*Exercise prompt*: Copy exactly the stretch of data below from the line with "(** A carrier" through the line with "Implicit Types (propagators", including both of those lines.

*Exercise data*:

----

(* ===== verification/Hex.v ===== *)
(** * Hexadecimal and field splitting

    trace/propagation/detail/hex.h and detail/string.h: the digit table, the hex decoder with
    left padding, and [SplitString].  A [uint8_t] is a [Z] between 0 and 255; a write outside
    the buffer is the error [None]. *)
From S2P Require Export StringView.

(** ** detail/hex.h *)

(** The table as written: -1 except for '0'-'9', 'A'-'F' and 'a'-'f'. *)
Definition kHexDigits : list Z :=
  [-1; -1; -1; -1; -1; -1; -1; -1; -1; -1; -1; -1; -1; -1; -1; -1; -1; -1; -1; -1; -1; -1; -1; -1;
   -1; -1; -1; -1; -1; -1; -1; -1; -1; -1; -1; -1; -1; -1; -1; -1; -1; -1; -1; -1; -1; -1; -1; -1;
   0;  1;  2;  3;  4;  5;  6;  7;  8;  9;  -1; -1; -1; -1; -1; -1; -1; 10; 11; 12; 13; 14; 15; -1;
   -1; -1; -1; -1; -1; -1; -1; -1; -1; -1; -1; -1; -1; -1; -1; -1; -1; -1; -1; -1; -1; -1; -1; -1;
   -1; 10; 11; 12; 13; 14; 15; -1; -1; -1; -1; -1; -1; -1; -1; -1; -1; -1; -1; -1; -1; -1; -1; -1;
   -1; -1; -1; -1; -1; -1; -1; -1; -1; -1; -1; -1; -1; -1; -1; -1; -1; -1; -1; -1; -1; -1; -1; -1;
   -1; -1; -1; -1; -1; -1; -1; -1; -1; -1; -1; -1; -1; -1; -1; -1; -1; -1; -1; -1; -1; -1; -1; -1;
   -1; -1; -1; -1; -1; -1; -1; -1; -1; -1; -1; -1; -1; -1; -1; -1; -1; -1; -1; -1; -1; -1; -1; -1;
   -1; -1; -1; -1; -1; -1; -1; -1; -1; -1; -1; -1; -1; -1; -1; -1; -1; -1; -1; -1; -1; -1; -1; -1;
   -1; -1; -1; -1; -1; -1; -1; -1; -1; -1; -1; -1; -1; -1; -1; -1; -1; -1; -1; -1; -1; -1; -1; -1;
   -1; -1; -1; -1; -1; -1; -1; -1; -1; -1; -1; -1; -1; -1; -1; -1]%Z.

Definition HexToInt (c : ascii) : Z := nth (Z.to_nat (code c)) kHexDigits (-1)%Z.

Definition IsValidHex (s : bytes) : bool := forallb (λ c, negb (HexToInt c =? -1)%Z) s.

(** Conversion of an [int] to [uint8_t]. *)
Definition to_u8 (z : Z) : Z := (z `mod` 256)%Z.

(** [buffer[pos] = v]. *)
Definition buf_write (buffer : list Z) (pos : nat) (v : Z) : option (list Z) :=
  if pos <? length buffer then Some (<[pos := v]> buffer) else None.
(* ===== verification/Context.v ===== *)
(** * Contexts

    context/context.h, context/context_value.h, trace/context.h, trace/span_metadata.h,
    trace/default_span.h and baggage/baggage_context.h.

    A [Context] holds a shared pointer to the head of a linked list of [DataList] nodes; a
    derived context puts new nodes in front of the list it shares with its parent.  The
    model used by the other files is the list of key/value pairs seen from the head.  Module
    [Heap] models the nodes themselves, with their pointers and the one assignment
    ([last->next_ = head_]) that mutates a node, and shows that the list is all a client can
    observe: later derivations never change what an older context answers. *)
From S2P Require Export Ids Baggage.

(** ** Spans as seen through the [Span] interface

    A [DefaultSpan] only carries its span context.  Any other implementation comes from
    outside src/ and is known by the handle [StartSpan] returned and by what its
    [GetContext()] answers. *)
Inductive Span :=
  | DefaultSpan (span_context_ : SpanContext)
  | OtherSpan (handle : nat) (span_context : SpanContext).

Definition GetContext (sp : Span) : SpanContext :=
  match sp with DefaultSpan c => c | OtherSpan _ c => c end.

(** ** context_value.h: the alternatives of the variant; a double is its bit pattern. *)
Inductive ContextValue :=
  | CVmonostate
  | CVbool (b : bool)
  | CVint64 (z : Z)
  | CVuint64 (z : Z)
  | CVdouble (bits : Z)
  | CVspan (sp : Span)
  | CVspan_context (c : SpanContext)
  | CVbaggage (b : Baggage).

Definition is_monostate (v : ContextValue) : bool :=
  match v with CVmonostate => true | _ => false end.

(** ** Contexts as association lists *)

Definition Context := list (bytes * ContextValue).

Definition Context_default : Context := [].

(** [Context(keys_and_values)]; an empty iterable still allocates one default node. *)
Definition Context_from (keys_and_values : list (bytes * ContextValue)) : Context :=
  match keys_and_values with
  | [] => [([], CVmonostate)]
  | _ => keys_and_values
  end.

Definition ctx_SetValue (c : Context) (key : bytes) (value : ContextValue) : Context :=
  (key, value) :: c.

Definition ctx_SetValues (c : Context) (values : list (bytes * ContextValue)) : Context :=
  Context_from values ++ c.

Fixpoint ctx_GetValue (c : Context) (key : bytes) : ContextValue :=
  match c with
  | [] => CVmonostate
  | (k, v) :: c' => if beq key k then v else ctx_GetValue c' key
  end.

Definition ctx_HasKey (c : Context) (key : bytes) : bool := negb (is_monostate (ctx_GetValue c key)).

(** ** trace/context.h, trace/span_metadata.h, baggage_context.h *)

Definition kSpanKey : bytes := B "active_span".
Definition kIsRootSpanKey : bytes := B "is_root_span".
Definition kBaggageHeader : bytes := B "baggage".

Definition GetSpan (c : Context) : Span :=
  match ctx_GetValue c kSpanKey with CVspan sp => sp | _ => DefaultSpan GetInvalid end.

Definition IsRootSpan (c : Context) : bool :=
  match ctx_GetValue c kIsRootSpanKey with CVbool b => b | _ => false end.

Definition SetSpan (c : Context) (sp : Span) : Context := ctx_SetValue c kSpanKey (CVspan sp).

Definition GetBaggage (c : Context) : Baggage :=
  match ctx_GetValue c kBaggageHeader with CVbaggage b => b | _ => bg_GetDefault end.

Definition SetBaggage (c : Context) (b : Baggage) : Context :=
  ctx_SetValue c kBaggageHeader (CVbaggage b).

(** ** Lookup laws *)

Lemma ctx_GetValue_cons k v c key :
  ctx_GetValue ((k, v) :: c) key = if beq key k then v else ctx_GetValue c key.
Proof. done. Qed.

Lemma ctx_Get_Set c k v : ctx_GetValue (ctx_SetValue c k v) k = v.
Proof. unfold ctx_SetValue. rewrite ctx_GetValue_cons. by rewrite (proj2 (beq_true _ _)). Qed.

Lemma ctx_Get_Set_ne c k k' v : k ≠ k' → ctx_GetValue (ctx_SetValue c k v) k' = ctx_GetValue c k'.
Proof.
  intros. unfold ctx_SetValue. rewrite ctx_GetValue_cons. by rewrite (proj2 (beq_false _ _)).
Qed.

Lemma ctx_GetValue_app c1 c2 key :
  ctx_GetValue (c1 ++ c2) key =
  if bool_decide (key ∈ c1.*1) then ctx_GetValue c1 key else ctx_GetValue c2 key.
Proof.
  induction c1 as [|[k v] c1 IH]; [done|]. cbn [app]. rewrite !ctx_GetValue_cons, IH, fmap_cons.
  cbn [fst]. destruct (beq key k) eqn:E; bprop.
  - subst. rewrite bool_decide_true by (by left). done.
  - repeat case_bool_decide; set_solver.
Qed.

Lemma GetSpan_SetSpan c sp : GetSpan (SetSpan c sp) = sp.
Proof. unfold GetSpan, SetSpan. by rewrite ctx_Get_Set. Qed.

Lemma GetBaggage_SetBaggage c b : GetBaggage (SetBaggage c b) = b.
Proof. unfold GetBaggage, SetBaggage. by rewrite ctx_Get_Set. Qed.

Lemma GetBaggage_SetSpan c sp : GetBaggage (SetSpan c sp) = GetBaggage c.
Proof. unfold GetBaggage, SetSpan. by rewrite ctx_Get_Set_ne. Qed.

Lemma GetSpan_SetBaggage c b : GetSpan (SetBaggage c b) = GetSpan c.
Proof. unfold GetSpan, SetBaggage. by rewrite ctx_Get_Set_ne. Qed.

#[export] Hint Rewrite GetSpan_SetSpan GetBaggage_SetBaggage GetBaggage_SetSpan GetSpan_SetBaggage : otel_ctx.

(** ** The nodes behind a context *)

Module Heap.

(** [DataList]: the key with its length, the value, the next pointer. *)
Record DataList := MkDataList {
  key_ : bytes;
  next_ : option positive;
  value_ : ContextValue;
}.

(** The allocated nodes, and the next address [new] returns.  A node is freed by its last
    owner; a node reachable from a context is never freed, so the model keeps them all. *)
Record heap := MkHeap {
  nodes : gmap positive DataList;
  fresh_loc : positive;
}.

Definition heap_empty : heap := MkHeap ∅ 1.

(** [new DataList(key, value)] *)
Definition alloc (h : heap) (n : DataList) : heap * positive :=
  (MkHeap (<[fresh_loc h := n]> (nodes h)) (Pos.succ (fresh_loc h)), fresh_loc h).

(** [p->next_ = next] *)
Definition set_next (h : heap) (p : positive) (next : option positive) : heap :=
  MkHeap (alter (λ n, MkDataList (key_ n) next (value_ n)) p (nodes h)) (fresh_loc h).

(** A context is its head pointer. *)
Definition head := option positive.

Definition HContext_new (h : heap) (key : bytes) (value : ContextValue) : heap * positive :=
  alloc h (MkDataList key None value).
(* ===== verification/Propagation.v ===== *)
(** * Propagators and their carriers

    context/propagation/text_map_propagator.h, composite_propagator.h, noop_propagator.h and
    global_propagator.h.  A carrier is any type with a [Get] and a [Set]; a propagator is a
    record of its three operations over a carrier type.  [Extract] returns an option because
    the propagators call routines that throw on an index out of range; each of them is shown
    to always return. *)
From S2P Require Export Context.

(** ** TextMapCarrier *)

Class TextMapCarrier (C : Type) := {
  carrier_Get : C → bytes → bytes;
  carrier_Set : C → bytes → bytes → C;
}.

(** [Keys] unless overridden: true, without calling back. *)
Definition carrier_Keys {C S} (_ : C) (_ : S → bytes → S * bool) (s : S) : S * bool := (s, true).

(** ASCII lower case, the folding header carriers apply to names. *)
Definition lower (c : ascii) : ascii := if isupper c then chr (code c + 32) else c.

(** What a storage medium promises: it stores under a name, returned under that name, and
    does not disturb names that differ by more than case. *)
Class LawfulCarrier (C : Type) `{TextMapCarrier C} := {
  carrier_Get_Set : ∀ c k v, carrier_Get (carrier_Set c k v) k = v;
  carrier_Get_Set_ne : ∀ c k k' v, lower <$> k ≠ lower <$> k' →
    carrier_Get (carrier_Set c k v) k' = carrier_Get c k';
}.

(** A carrier over a finite map, with the empty view for a missing name. *)
#[export] Instance map_carrier : TextMapCarrier (gmap bytes bytes) := {
  carrier_Get m k := default [] (m !! k);
  carrier_Set m k v := <[k := v]> m;
}.

#[export] Instance map_carrier_lawful : LawfulCarrier (gmap bytes bytes).
Proof.
  split; intros; simpl; [by rewrite lookup_insert_eq|].
  rewrite lookup_insert_ne; [done|]. by intros ->.
Qed.

(** ** TextMapPropagator *)

Record TextMapPropagator (C : Type) := MkPropagator {
  Extract : C → Context → option Context;
  Inject : C → Context → C;
  Fields : ∀ S, (S → bytes → S * bool) → S → S * bool;
}.

Arguments MkPropagator {_}.
Arguments Extract {_}.
Arguments Inject {_}.
Arguments Fields {_} _ {_}.

(** [callback(f1) && callback(f2) && ...] *)
Fixpoint fields_and {S} (fs : list bytes) (callback : S → bytes → S * bool) (s : S) : S * bool :=
  match fs with
  | [] => (s, true)
  | f :: fs' => let '(s, b) := callback s f in if b then fields_and fs' callback s else (s, false)
  end.

(** The names a propagator reports. *)
Definition field_names {C} (p : TextMapPropagator C) : list bytes :=
  fst (Fields p (λ acc f, (acc ++ [f], true)) []).

(** ** NoOpPropagator *)

Definition NoOpPropagator {C} : TextMapPropagator C :=
  MkPropagator (λ _ context, Some context) (λ carrier _, carrier) (λ S _ s, (s, true)).

(** ** CompositePropagator *)

Section composite.
Context {C : Type}.
Implicit Types (propagators : list (TextMapPropagator C)).

Definition composite_Inject propagators (carrier : C) (context : Context) : C :=
  foldl (λ carrier p, Inject p carrier context) carrier propagators.

(** The loop with its [first] flag and [tmp_context]. *)
Fixpoint composite_Extract_loop propagators (carrier : C) (context : Context) (first : bool)
    (tmp_context : Context) : option Context :=
  match propagators with
  | [] => Some tmp_context
  | p :: ps =>
      tmp ← Extract p carrier (if first then context else tmp_context);
      composite_Extract_loop ps carrier context false tmp
  end.

Definition composite_Extract propagators (carrier : C) (context : Context) : option Context :=
  tmp_context ← composite_Extract_loop propagators carrier context true Context_default;
  Some (if negb (length propagators =? 0) then tmp_context else context).

(** [status = status && p->Fields(callback)] *)
Fixpoint composite_Fields_loop propagators {S} (callback : S → bytes → S * bool) (s : S)
    (status : bool) : S * bool :=
  match propagators with
  | [] => (s, status)
  | p :: ps =>
      if status then let '(s, b) := Fields p callback s in composite_Fields_loop ps callback s b
      else composite_Fields_loop ps callback s false
  end.

Definition CompositePropagator propagators : TextMapPropagator C :=
  MkPropagator (composite_Extract propagators) (composite_Inject propagators)
    (λ S callback s, composite_Fields_loop propagators callback s true).

(** Extraction is the composition, in order, of the extractions; the flag and the temporary
    add nothing, also when there is no propagator. *)
Definition extract_all propagators (carrier : C) (context : Context) : option Context :=
  foldl (λ o p, c ← o; Extract p carrier c) (Some context) propagators.

Lemma foldl_extract_None ps (carrier : C) :
  foldl (λ o p, c ← o; Extract p carrier c) None ps = None.
Proof using. by induction ps. Qed.

Lemma composite_loop_foldl ps (carrier : C) context tmp :
  composite_Extract_loop ps carrier context false tmp =
  foldl (λ o p, c ← o; Extract p carrier c) (Some tmp) ps.
Proof using.
  revert tmp. induction ps as [|p ps IH]; intros tmp; [done|]. cbn [composite_Extract_loop foldl].
  change (Some tmp ≫= λ c, Extract p carrier c) with (Extract p carrier tmp).
  destruct (Extract p carrier tmp) as [c|]; cbn [mbind option_bind]; [apply IH|].
  by rewrite foldl_extract_None.
Qed.

Lemma composite_Extract_all ps (carrier : C) context :
  composite_Extract ps carrier context = extract_all ps carrier context.
Proof using.
  unfold composite_Extract, extract_all. destruct ps as [|p ps]; [done|].
  cbn [composite_Extract_loop length Nat.eqb negb foldl].
  change (Some context ≫= λ c, Extract p carrier c) with (Extract p carrier context).
  destruct (Extract p carrier context) as [c|]; cbn [mbind option_bind].
  - rewrite composite_loop_foldl.
    by destruct (foldl (λ o q, c0 ← o; Extract q carrier c0) (Some c) ps).
  - by rewrite foldl_extract_None.
Qed.

(** Fields of the propagators before the first refusal. *)
Lemma composite_Fields_false ps {S} (cb : S → bytes → S * bool) s :
  composite_Fields_loop ps cb s false = (s, false).
Proof using. revert s. by induction ps. Qed.
End composite.

(** ** GlobalTextMapPropagator

    The process-wide propagator: set and got under a spin lock, initially the no-op one. *)
Definition GlobalPropagator_init {C} : TextMapPropagator C := NoOpPropagator.
Definition SetGlobalPropagator {C} (_ prop : TextMapPropagator C) : TextMapPropagator C := prop.
Definition GetGlobalPropagator {C} (g : TextMapPropagator C) : TextMapPropagator C := g.
(* ===== verification/HttpTraceContext.v ===== *)
(** * W3C Trace Context propagation

    trace/propagation/http_trace_context.h: the traceparent and tracestate headers. *)
From S2P Require Export Propagation.

Definition kTraceParent : bytes := B "traceparent".
Definition kTraceState : bytes := B "tracestate".
Definition kVersionSize : nat := 2.
Definition kTraceIdSize : nat := 32.
Definition kSpanIdSize : nat := 16.
Definition kTraceFlagsSize : nat := 2.
Definition kTraceParentSize : nat := 55.
Definition kInvalidVersion : Z := 255.
Definition kDefaultAssumedVersion : Z := 0.

Definition TraceIdFromHex (trace_id : bytes) : option TraceId :=
  '(_, buf) ← HexToBinary trace_id (kTraceIdSize / 2); Some (TraceId_new buf).

Definition SpanIdFromHex (span_id : bytes) : option SpanId :=
  '(_, buf) ← HexToBinary span_id (kSpanIdSize / 2); Some (SpanId_new buf).

Definition TraceFlagsFromHex (trace_flags : bytes) : option TraceFlags :=
  '(_, buf) ← HexToBinary trace_flags 1; flags ← buf !! 0; Some (TraceFlags_new flags).

(** Writing a run of characters in a buffer, [buffer[pos]] onwards. *)
Definition blit (buffer : bytes) (pos : nat) (s : bytes) : bytes := list_inserts pos s buffer.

----

*Completed task*:
(** A carrier over a finite map, with the empty view for a missing name. *)
#[export] Instance map_carrier : TextMapCarrier (gmap bytes bytes) := {
  carrier_Get m k := default [] (m !! k);
  carrier_Set m k v := <[k := v]> m;
}.

#[export] Instance map_carrier_lawful : LawfulCarrier (gmap bytes bytes).
Proof.
  split; intros; simpl; [by rewrite lookup_insert_eq|].
  rewrite lookup_insert_ne; [done|]. by intros ->.
Qed.

(** ** TextMapPropagator *)

Record TextMapPropagator (C : Type) := MkPropagator {
  Extract : C → Context → option Context;
  Inject : C → Context → C;
  Fields : ∀ S, (S → bytes → S * bool) → S → S * bool;
}.

Arguments MkPropagator {_}.
Arguments Extract {_}.
Arguments Inject {_}.
Arguments Fields {_} _ {_}.

(** [callback(f1) && callback(f2) && ...] *)
Fixpoint fields_and {S} (fs : list bytes) (callback : S → bytes → S * bool) (s : S) : S * bool :=
  match fs with
  | [] => (s, true)
  | f :: fs' => let '(s, b) := callback s f in if b then fields_and fs' callback s else (s, false)
  end.

(** The names a propagator reports. *)
Definition field_names {C} (p : TextMapPropagator C) : list bytes :=
  fst (Fields p (λ acc f, (acc ++ [f], true)) []).

(** ** NoOpPropagator *)

Definition NoOpPropagator {C} : TextMapPropagator C :=
  MkPropagator (λ _ context, Some context) (λ carrier _, carrier) (λ S _ s, (s, true)).

(** ** CompositePropagator *)

Section composite.
Context {C : Type}.
Implicit Types (propagators : list (TextMapPropagator C)).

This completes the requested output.